Rocket motion in space

  • #1
Father_Ing
33
3
Homework Statement:
-
Relevant Equations:
momentum conservation
Consider a rocket with mass ##m## in space is going to move forward. In order to do so, it needs to eject mass backwards. Let the mass that is ejected has velocity ##u## relative to the rocket.

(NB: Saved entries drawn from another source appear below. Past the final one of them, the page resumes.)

(* ===== verification/Packed.v ===== *)
(** * Packed: the packed codec validators of [crates/yas/src/packed.rs]

    The framing YAS owns around audio, video and surface payloads: sample
    alignment and canonical samples for PCM, packet framing for Opus, start
    markers for the video codecs, and the metadata envelope of a Surface frame. *)

From Stdlib Require Import Floats.SpecFloat.
From S2P Require Import Prelude Schema Codec CodecFacts Wire.

(** ** Start markers and sample frames *)

Definition require_sample_frames (payload : list byte) (channels sample_bytes : Z)
    : result Error () :=
  frame_bytes ← ok_or (let n := channels * sample_bytes in
                       if n <=? USIZE_MAX then Some n else None) LengthOverflow;
  reject_if (is_nil payload || negb (len payload mod frame_bytes =? 0))
    (Invalid "Media PCM sample frame").

Fixpoint opus_packets (count : nat) : decoder () :=
  match count with
  | O => mret ()
  | S count' =>
      packet_len ← dec_u16;
      _ ← reject ((packet_len =? 0) || (packed_codec_media_codec_opus_MAX_PACKET_BYTES <? packet_len))
            (Invalid "Opus packet length");
      _ ← dec_take packet_len;
      opus_packets count'
  end.

Definition validate_opus (payload : list byte) : result Error () :=
  run (packet_count ← dec_u16;
       reserved ← dec_u16;
       _ ← reject (negb (reserved =? 0) || (packet_count =? 0)) (Invalid "Opus packet count");
       _ ← opus_packets (Z.to_nat packet_count);
       dec_finish) (Decoder_new payload).

Definition require_h264 (payload : list byte) : result Error () :=
  if starts_with payload (bytes_of [0; 0; 1]) || starts_with payload (bytes_of [0; 0; 0; 1])
  then Ok () else Err (Invalid "H.264 Annex-B access unit").

Definition require_av1 (payload : list byte) : result Error () :=
  if match payload with
     | b :: _ => Z.land (Z.shiftr (byte_val b) 3) 0x0f =? 2
     | [] => false
     end
  then Ok () else Err (Invalid "AV1 temporal delimiter").

Definition require_png (payload : list byte) : result Error () :=
  if starts_with payload (bytes_of [0x89; 80; 78; 71; 0x0d; 0x0a; 0x1a; 0x0a])
  then Ok () else Err (Invalid "PNG signature").

(** ** Canonical f32 samples *)

(** [f32::from_bits]: IEEE 754 binary32. *)
Definition f32_from_bits (bits : Z) : spec_float :=
  let s := Z.testbit bits 31 in
  let e := Z.land (Z.shiftr bits 23) 0xff in
  let m := Z.land bits 0x7fffff in
  if e =? 0xff then (if m =? 0 then S754_infinity s else S754_nan)
  else if e =? 0 then
    (match m with Zpos p => S754_finite s p (-149) | _ => S754_zero s end)
  else
    (match m + 0x800000 with Zpos p => S754_finite s p (e - 150) | _ => S754_nan end).

Definition f32_is_finite (v : spec_float) : bool :=
  match v with S754_zero _ | S754_finite _ _ _ => true | _ => false end.

Definition f32_one (negative : bool) : spec_float := S754_finite negative 0x800000 (-23).

(** [(-1.0..=1.0).contains(&value)] *)
Definition f32_in_unit (v : spec_float) : bool :=
  SFleb (f32_one true) v && SFleb v (f32_one false).

Definition canonical_sample (bits : Z) : bool :=
  let value := f32_from_bits bits in
  negb (negb (f32_is_finite value) || negb (f32_in_unit value) || (bits =? 0x80000000)).

(** [payload.as_chunks::<4>().0]: the whole 4-byte chunks. *)
Fixpoint as_chunks_4 (l : list byte) : list (list byte) :=
  match l with
  | a :: b :: c :: d :: l' => [a; b; c; d] :: as_chunks_4 l'
  | _ => []
  end.

Definition validate_f32_samples (payload : list byte) : result Error () :=
  for_each (fun sample => reject_if (negb (canonical_sample (from_le sample)))
                            (Invalid "canonical Media f32 sample")) (as_chunks_4 payload).

Definition validate_media (codec : Z) (payload : list byte) (channels : Z) : result Error () :=
  _ ← reject_if (channels =? 0) (Invalid "Media channel count");
  if codec =? packed_codec_MEDIA_CODEC_PCM_S16LE then require_sample_frames payload channels 2
  else if codec =? packed_codec_MEDIA_CODEC_PCM_F32LE then
    _ ← require_sample_frames payload channels 4;
    validate_f32_samples payload
  else if codec =? packed_codec_MEDIA_CODEC_OPUS then validate_opus payload
  else if (codec =? packed_codec_MEDIA_CODEC_H264) || (codec =? packed_codec_MEDIA_CODEC_H264_444)
  then require_h264 payload
  else if (codec =? packed_codec_MEDIA_CODEC_AV1) || (codec =? packed_codec_MEDIA_CODEC_AV1_444)
  then require_av1 payload
  else if codec =? packed_codec_MEDIA_CODEC_VP9 then
    reject_if (is_nil payload) (Invalid "empty VP9 frame")
  else if codec =? packed_codec_MEDIA_CODEC_MJPEG then
    reject_if ((len payload <? 4) || negb (starts_with payload (bytes_of [0xff; 0xd8]))
               || negb (ends_with payload (bytes_of [0xff; 0xd9])))
      (Invalid "MJPEG interchange datastream")
  else Err (UnsupportedCodec codec).

(** ** The Surface envelope *)

Record SurfaceColorSpace := mkColor { cs_primaries : Z; cs_transfer : Z; cs_matrix : Z; cs_range : Z }.
Record SurfaceDamageRect := mkRect { rc_x : Z; rc_y : Z; rc_width : Z; rc_height : Z }.
Record SurfaceDimensions := mkDims { dm_width : Z; dm_height : Z }.

Record SurfacePayload := mkSurface {
  sp_color_space : option SurfaceColorSpace; sp_damage : option (list SurfaceDamageRect);
  sp_dimensions : option SurfaceDimensions; sp_logical_dimensions : option SurfaceDimensions;
  sp_bitstream : list byte
}.

Abbreviation METADATA_COLOR_SPACE := packed_codec_surface_codec_h264_v1_METADATA_COLOR_SPACE.
Abbreviation METADATA_DAMAGE := packed_codec_surface_codec_h264_v1_METADATA_DAMAGE.
Abbreviation METADATA_DIMENSIONS := packed_codec_surface_codec_h264_v1_METADATA_DIMENSIONS.
Abbreviation METADATA_LOGICAL_DIMENSIONS :=
  packed_codec_surface_codec_h264_v1_METADATA_LOGICAL_DIMENSIONS.
Abbreviation MAX_DAMAGE_RECTS := packed_codec_surface_codec_h264_v1_MAX_DAMAGE_RECTS.

Definition color_space_body : decoder SurfaceColorSpace :=
  primaries ← dec_u8; transfer ← dec_u8; matrix ← dec_u8; range ← dec_u8;
  _ ← dec_finish;
  mret (mkColor primaries transfer matrix range).

Definition damage_rect : decoder SurfaceDamageRect :=
  x ← dec_u32; y ← dec_u32; width ← dec_u32; height ← dec_u32;
  _ ← reject ((width =? 0) || (height =? 0)) (Invalid "empty Surface damage rectangle");
  mret (mkRect x y width height).

Definition damage_body : decoder (list SurfaceDamageRect) :=
  rect_count ← dec_u16;
  reserved ← dec_u16;
  left ← remaining;
  _ ← reject (negb (reserved =? 0) || (MAX_DAMAGE_RECTS <? rect_count) || (left / 16 <? rect_count))
        (Invalid "Surface damage count");
  rectangles ← dec_repeat (Z.to_nat rect_count) damage_rect;
  _ ← dec_finish;
  mret rectangles.

Definition dimensions_body : decoder SurfaceDimensions :=
  width ← dec_u32; height ← dec_u32;
  _ ← reject ((width =? 0) || (height =? 0)) (Invalid "empty Surface dimensions");
  _ ← dec_finish;
  mret (mkDims width height).

(** One metadata entry, stored into the payload under construction. *)
Definition apply_metadata (tag flags : Z) (body : list byte) (v : SurfacePayload)
    : result Error SurfacePayload :=
  if tag =? METADATA_COLOR_SPACE then
    c ← run color_space_body (Decoder_new body);
    Ok (mkSurface (Some c) (sp_damage v) (sp_dimensions v) (sp_logical_dimensions v) (sp_bitstream v))
  else if tag =? METADATA_DAMAGE then
    d ← run damage_body (Decoder_new body);
    Ok (mkSurface (sp_color_space v) (Some d) (sp_dimensions v) (sp_logical_dimensions v) (sp_bitstream v))
  else if (tag =? METADATA_DIMENSIONS) || (tag =? METADATA_LOGICAL_DIMENSIONS) then
    d ← run dimensions_body (Decoder_new body);
    if tag =? METADATA_DIMENSIONS then
      Ok (mkSurface (sp_color_space v) (sp_damage v) (Some d) (sp_logical_dimensions v) (sp_bitstream v))
    else Ok (mkSurface (sp_color_space v) (sp_damage v) (sp_dimensions v) (Some d) (sp_bitstream v))
  else if has_bits flags 1 then Err (Invalid "required Surface metadata")
  else Ok v.

Fixpoint metadata_loop (count : nat) (previous : option Z) (v : SurfacePayload)
    : decoder SurfacePayload :=
  match count with
  | O => mret v
  | S count' =>
      tag ← dec_u16;
      flags ← dec_u16;
      length ← dec_u32;
      body ← dec_take length;
      _ ← reject (tag_not_after previous tag || has_other_bits flags 1)
            (Invalid "Surface metadata order or flags");
      v ← lift (apply_metadata tag flags body v);
      metadata_loop count' (Some tag) v
  end.

Definition surface_codec_registered (codec : Z) : bool :=
  (codec =? packed_codec_SURFACE_CODEC_H264_V1) || (codec =? packed_codec_SURFACE_CODEC_AV1_V1)
  || (codec =? packed_codec_SURFACE_CODEC_PNG_V1).

(** The [match codec] over the bitstream that both directions share. *)
Definition require_bitstream (codec : Z) (bitstream : list byte) : result Error () :=
  if codec =? packed_codec_SURFACE_CODEC_H264_V1 then require_h264 bitstream
  else if codec =? packed_codec_SURFACE_CODEC_AV1_V1 then require_av1 bitstream
  else if codec =? packed_codec_SURFACE_CODEC_PNG_V1 then require_png bitstream
  else Err (UnsupportedCodec codec).

Definition set_bitstream (v : SurfacePayload) (bitstream : list byte) : SurfacePayload :=
  mkSurface (sp_color_space v) (sp_damage v) (sp_dimensions v) (sp_logical_dimensions v) bitstream.

Definition surface_read (codec : Z) : decoder SurfacePayload :=
  count ← dec_u8;
  reserved ← dec_take 3;
  _ ← reject (negb (bool_decide (reserved = zeros 3))) (Invalid "Surface metadata reserved bytes");
  v ← metadata_loop (Z.to_nat count) None (mkSurface None None None None []);
  bitstream ← dec_rest;
  _ ← lift (require_bitstream codec bitstream);
  mret (set_bitstream v bitstream).

Definition decode_surface (codec : Z) (payload : list byte) : result Error SurfacePayload :=
  _ ← reject_if (negb (surface_codec_registered codec)) (UnsupportedCodec codec);
  run (surface_read codec) (Decoder_new payload).

Definition encode_color_space (c : SurfaceColorSpace) (out : list byte) : list byte :=
  let out := put_u16 out (as_u16 METADATA_COLOR_SPACE) in
  let out := put_u16 out 0 in
  let out := put_u32 out 4 in
  out ++ [byte_of (cs_primaries c); byte_of (cs_transfer c); byte_of (cs_matrix c); byte_of (cs_range c)].

Definition encode_rect (r : SurfaceDamageRect) (out : list byte) : result Error (list byte) :=
  _ ← reject_if ((rc_width r =? 0) || (rc_height r =? 0)) (Invalid "empty Surface damage rectangle");
  Ok (put_u32 (put_u32 (put_u32 (put_u32 out (rc_x r)) (rc_y r)) (rc_width r)) (rc_height r)).

Definition encode_damage (damage : list SurfaceDamageRect) (out : list byte)
    : result Error (list byte) :=
  _ ← reject_if (MAX_DAMAGE_RECTS <? len damage) (Invalid "Surface damage count");
  let out := put_u16 out (as_u16 METADATA_DAMAGE) in
  let out := put_u16 out 0 in
  product ← ok_or (if len damage * 16 <=? USIZE_MAX then Some (len damage * 16) else None) LengthOverflow;
  body_len ← ok_or (checked_add_u64 4 product) LengthOverflow;
  out ← put_len_u32 out body_len;
  n ← ok_or (try_u16 (len damage)) LengthOverflow;
  let out := put_u16 out n in
  let out := put_u16 out 0 in
  try_fold encode_rect damage out.

Definition encode_dimensions (tag : Z) (d : option SurfaceDimensions) (out : list byte)
    : result Error (list byte) :=
  match d with
  | None => Ok out
  | Some d =>
      _ ← reject_if ((dm_width d =? 0) || (dm_height d =? 0)) (Invalid "empty Surface dimensions");
      let out := put_u16 out (as_u16 tag) in
      let out := put_u16 out 0 in
      let out := put_u32 out 8 in
      Ok (put_u32 (put_u32 out (dm_width d)) (dm_height d))
  end.

Definition is_some_1 {A} (o : option A) : Z := match o with Some _ => 1 | None => 0 end.

Definition encode_surface (codec : Z) (v : SurfacePayload) : result Error (list byte) :=
  _ ← require_bitstream codec (sp_bitstream v);
  let count := is_some_1 (sp_color_space v) + is_some_1 (sp_damage v)
               + is_some_1 (sp_dimensions v) + is_some_1 (sp_logical_dimensions v) in
  let out := push_u8 [] count in
  let out := out ++ zeros 3 in
  let out := match sp_color_space v with Some c => encode_color_space c out | None => out end in
  out ← match sp_damage v with Some d => encode_damage d out | None => Ok out end;
  out ← encode_dimensions METADATA_DIMENSIONS (sp_dimensions v) out;
  out ← encode_dimensions METADATA_LOGICAL_DIMENSIONS (sp_logical_dimensions v) out;
  Ok (out ++ sp_bitstream v).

What is the equation for the final velocity?

It is said that after ##dt## second, the rocket will have mass ##m-dm##, and velocity ##v+dv##.But, isn't it also possible for the speed to increase in high sum after a very small amount of time, or even, not changing at all?

And I tried to find this out by using conservation of momentum.
Let ##v'## be the rocket's speed after ##dt## second, and ##v## is the initial speed.
$$mv = dm(v-u)+(m-dm)v'$$
$$v'=\frac {(m-dm)v +udm}{m-dm}$$

$$v'=v+\frac {udm}{m-dm}$$
Since ##dm## is small, we can take the limit of dm->0. Therefore,$$v'= v$$
It can be concluded that the velocity neither increase nor decrease.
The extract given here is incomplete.